Critically acclaimed TV series has experienced a renaissance in recent years, with many new platforms emerging to compete for viewership in OTT streaming spaces.
Consumers have benefited from low-cost subscriptions and a wide variety of on-demand content worth enjoying. In a way, there has never been a better time to be a TV viewer.
However, sometimes it seems that with this stream of innovation, consumers are not getting all the benefits that the OTT era promised.
There is too much fragmentation and friction in the media landscape.
The problem is that major entertainment providers are trying to create their own walled gardens – their own proprietary platforms and interfaces. Even if these trends continue, they will lead to additional platform benefits for large companies, but ultimately less choice and higher prices for consumers. The silver lining is that in this age of the internet, Internet Service Providers (ISPs) are offering their own cable features as well. For example, Cox offers a wide range of channel line-ups at feasible rates, and their Cox cable bill pay option makes it easier to pay automatically through any source.
Regardless of your choice of the streaming platform, we put together a list of shows you must watch soon.
Netflix’s hit new Wednesday series, Tim Burton’s The Addams Family spin-off dedicated to the daughter of the same name, has set the record for the most hours watched in a week for an English-language series on a streamer.
After being expelled from high school, 15-year-old Wednesday Addams is sent to her parents’ former school, Nevermore Academy. Although this is a special provision for “procrastinators”, the Sociopathic Environment does not fit into it. There is also someone trying to kill her.
The show starts with an outcast and ends with a pariah who actually makes friends and finds a home with other like-minded people from the community.
2. Welcome to Chippendales
Hulu’s “Welcome to Chippendales” continues to evoke ’80s nostalgia by offering TV shows based on real people and events.
It’s part true crime, part biopic, part male stripping and cheesy dance routines, and 100% pure guilty pleasure.
The limited series tells the incredible, too-crazy-to-be-true, story of Somen “Steve” Banerjee, an Indian immigrant who founded the world’s largest striptease empire, Chippendales.
There is an interesting detective story entangled in the history of Chippendale. It’s something that I won’t spoil as it’s the focus of this series, but it’s about Steve’s greed and gluttony, his inability to coexist with the competition.
3. House of Dragons
You remember that this show is about the legendary civil war that almost tore Westeros apart.

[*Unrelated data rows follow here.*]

(* ===== verification/Loops.v ===== *)
(** * Loops with fuel

    [while_ fuel cond body s] is the loop [while (cond) body] on a state, whose body may fail ([None]: an access out
    of bounds, a failed check). Running out of fuel is [None] too, so an equation [while_ ... = Some s'] says that the
    loop ends. The rule below asks for an invariant and a measure. *)
From Stdlib Require Export ZifyNat ZifyBool.
From S2P Require Import Prelude.

Section While.
Context {S : Type}.

Fixpoint while_ (fuel : nat) (cond : S -> bool) (body : S -> option S) (s : S) : option S :=
  if cond s then
    match fuel with
    | O => None
    | Datatypes.S fuel => s ← body s; while_ fuel cond body s
    end
  else Some s.

(** The rule of the loop: an invariant that the body preserves while it decreases a measure. *)
Lemma while_rule (I : S -> Prop) (measure : S -> nat) cond body fuel s :
  I s -> (measure s <= fuel)%nat ->
  (forall s, I s -> cond s = true -> exists s', body s = Some s' /\ I s' /\ (measure s' < measure s)%nat) ->
  exists s', while_ fuel cond body s = Some s' /\ I s' /\ cond s' = false.
Proof.
  intros HI Hm Hb. revert s HI Hm. induction fuel as [|fuel IH]; intros s HI Hm; simpl.
  - destruct (cond s) eqn:E; [|by exists s].
    destruct (Hb s HI E) as (s' & _ & _ & ?). lia.
  - destruct (cond s) eqn:E; [|by exists s].
    destruct (Hb s HI E) as (s' & -> & HI' & ?). simpl. apply IH; [done|lia].
Qed.

(** A loop that runs [n] times through the states [st 0], [st 1], ... *)
Lemma while_steps (st : nat -> S) n cond body fuel :
  (n <= fuel)%nat ->
  (forall k, (k < n)%nat -> cond (st k) = true /\ body (st k) = Some (st (Datatypes.S k))) ->
  cond (st n) = false ->
  while_ fuel cond body (st O) = Some (st n).
Proof.
  revert n st. induction fuel as [|fuel IH]; intros [|n] st Hf Hk Hn; simpl; try lia; try by rewrite Hn.
  destruct (Hk O) as [-> ->]; [lia|]. simpl.
  apply (IH n (fun k => st (Datatypes.S k))); [lia| |done]. intros k Hlt. apply Hk. lia.
Qed.

(** The same, with an invariant instead of a state. *)
Lemma while_count (I : nat -> S -> Prop) n cond body fuel s :
  (n <= fuel)%nat -> I O s ->
  (forall k s, (k < n)%nat -> I k s -> cond s = true /\ exists s', body s = Some s' /\ I (Datatypes.S k) s') ->
  (forall s, I n s -> cond s = false) ->
  exists s', while_ fuel cond body s = Some s' /\ I n s'.
Proof.
  revert n I s. induction fuel as [|fuel IH]; intros [|n] I s Hf H0 Hk Hn; simpl; try lia.
  - rewrite Hn by done. by exists s.
  - rewrite Hn by done. by exists s.
  - destruct (Hk O s) as (-> & s' & -> & H1); [lia|done|]. simpl.
    apply (IH n (fun k => I (Datatypes.S k))); [lia|done| |done]. intros k s0 Hlt. apply Hk. lia.
Qed.

(** More fuel gives the same result. *)
Lemma while_more cond body fuel fuel' s s' :
  while_ fuel cond body s = Some s' -> (fuel <= fuel')%nat -> while_ fuel' cond body s = Some s'.
Proof.
  revert fuel' s. induction fuel as [|fuel IH]; intros [|fuel'] s; simpl; intros H Hle; try lia.
  - destruct (cond s); [done|]. done.
  - by destruct (cond s).
  - destruct (cond s); [|done]. bind_inv H. simpl. apply IH; [done|lia].
Qed.

End While.

(** Run the first loop of the goal with the invariant [I], [n] times; the last goal has the final state. *)
Ltac run_loop I n :=
  match goal with
  | |- context [while_ ?fuel ?cond ?body ?s] =>
      let s' := fresh "s" in let H := fresh "Hs" in
      destruct (while_count I n cond body fuel s) as (s' & -> & H); [lia| | | |]
  end.

(** Take the known result of a step through the bind that follows it. *)
Lemma bind_value {A B : Type} (x : A) (f : A -> option B) : (Some x ≫= f) = f x.
Proof. reflexivity. Qed.
Ltac run := rewrite bind_value; cbn beta iota.

(** Equality of tuples and of states, component by component. *)
Ltac pairs :=
  repeat match goal with
  | |- Some _ = Some _ => apply f_equal
  | |- @pair _ _ _ _ = @pair _ _ _ _ => apply f_equal2
  | |- @cons _ _ _ = @cons _ _ _ => apply f_equal2
  end; try reflexivity; try lia.

(** Case analysis on the tests of the goal, without the impossible cases. *)
Ltac ifs := repeat match goal with |- context [if ?b then _ else _] => let E := fresh "E" in destruct b eqn:E; try lia end; try done.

But we didn’t see that until the end of the first season. If the legendary Game of Thrones episode “Dance of the Dragons” was World War I, then we’ve just spent 10 hours watching the elimination of Archduke Franz Ferdinand.
In other words, this series turned out to be a prequel to a prequel, which in time could turn out to be a prologue to the House of the Dragon.
We got to know the players (some of them were children) and now we know what drives them, whether it’s betrayal, greed, or just creating a writer who loves to write about psychopaths. All ducks line up. And they will be there for a while.
1899 delivers exactly what it says on the tin, offering an amazing puzzle game that will keep viewers guessing until the very last moment as the story twists and turns in unexpected ways.
And while it’s fun enough to find all the clues left by the showrunners in each episode, 1899 also proves that Friese and Beau Odar have a great talent for exploring human tragedy, even if they sometimes keep their secrets about character development space.
The fun of the show isn’t so much in the final reveal as it is in following through with all the little weird details that bring you to this point. Soon you will start to find triangles and pyramids everywhere. It’s very hard to say too much without spoilers, but I can attest that while I’m a connoisseur of puzzle box stories, I still often couldn’t figure out where the show was going, which was refreshing.
5. Tulsa King
The premise of Tulsa King is a blatant fish-out-of-the-water comedy that follows Dwight Manfredi (Stallone), a former New York mob boss serving a 25-year sentence only to find that he has been murdered and wants no more. He was exiled to Tulsa, Oklahoma, and, in a small positive twist, told to settle there. The funny thing is that Dwight completely agrees with this.
Upon arrival, he pretends to be the star of his own gangster movie, shows off the cash, pays taxi driver Tyson (Jay Will) to work exclusively for him, and, funniest of all, goes to the store. a legal cannabis dispensary to run a protection scam to protect them from the “law”.
Admittedly, there’s some Red State appeal in a guy like Stallone who struggles with the seemingly cosmopolitan nature of life in the 21st century. Dwight is a man who has left not only space, but also time; Having lived in a big house for a quarter of a century, he’s tangled up in smartphone apps, legal weed, and all those damn pronouns.
Wrapping it up
From Netflix’s recent baby Wednesday, to the unprecedented popularity of Tulsa King, we have tried to include the best on the list. Hope you enjoy our picks!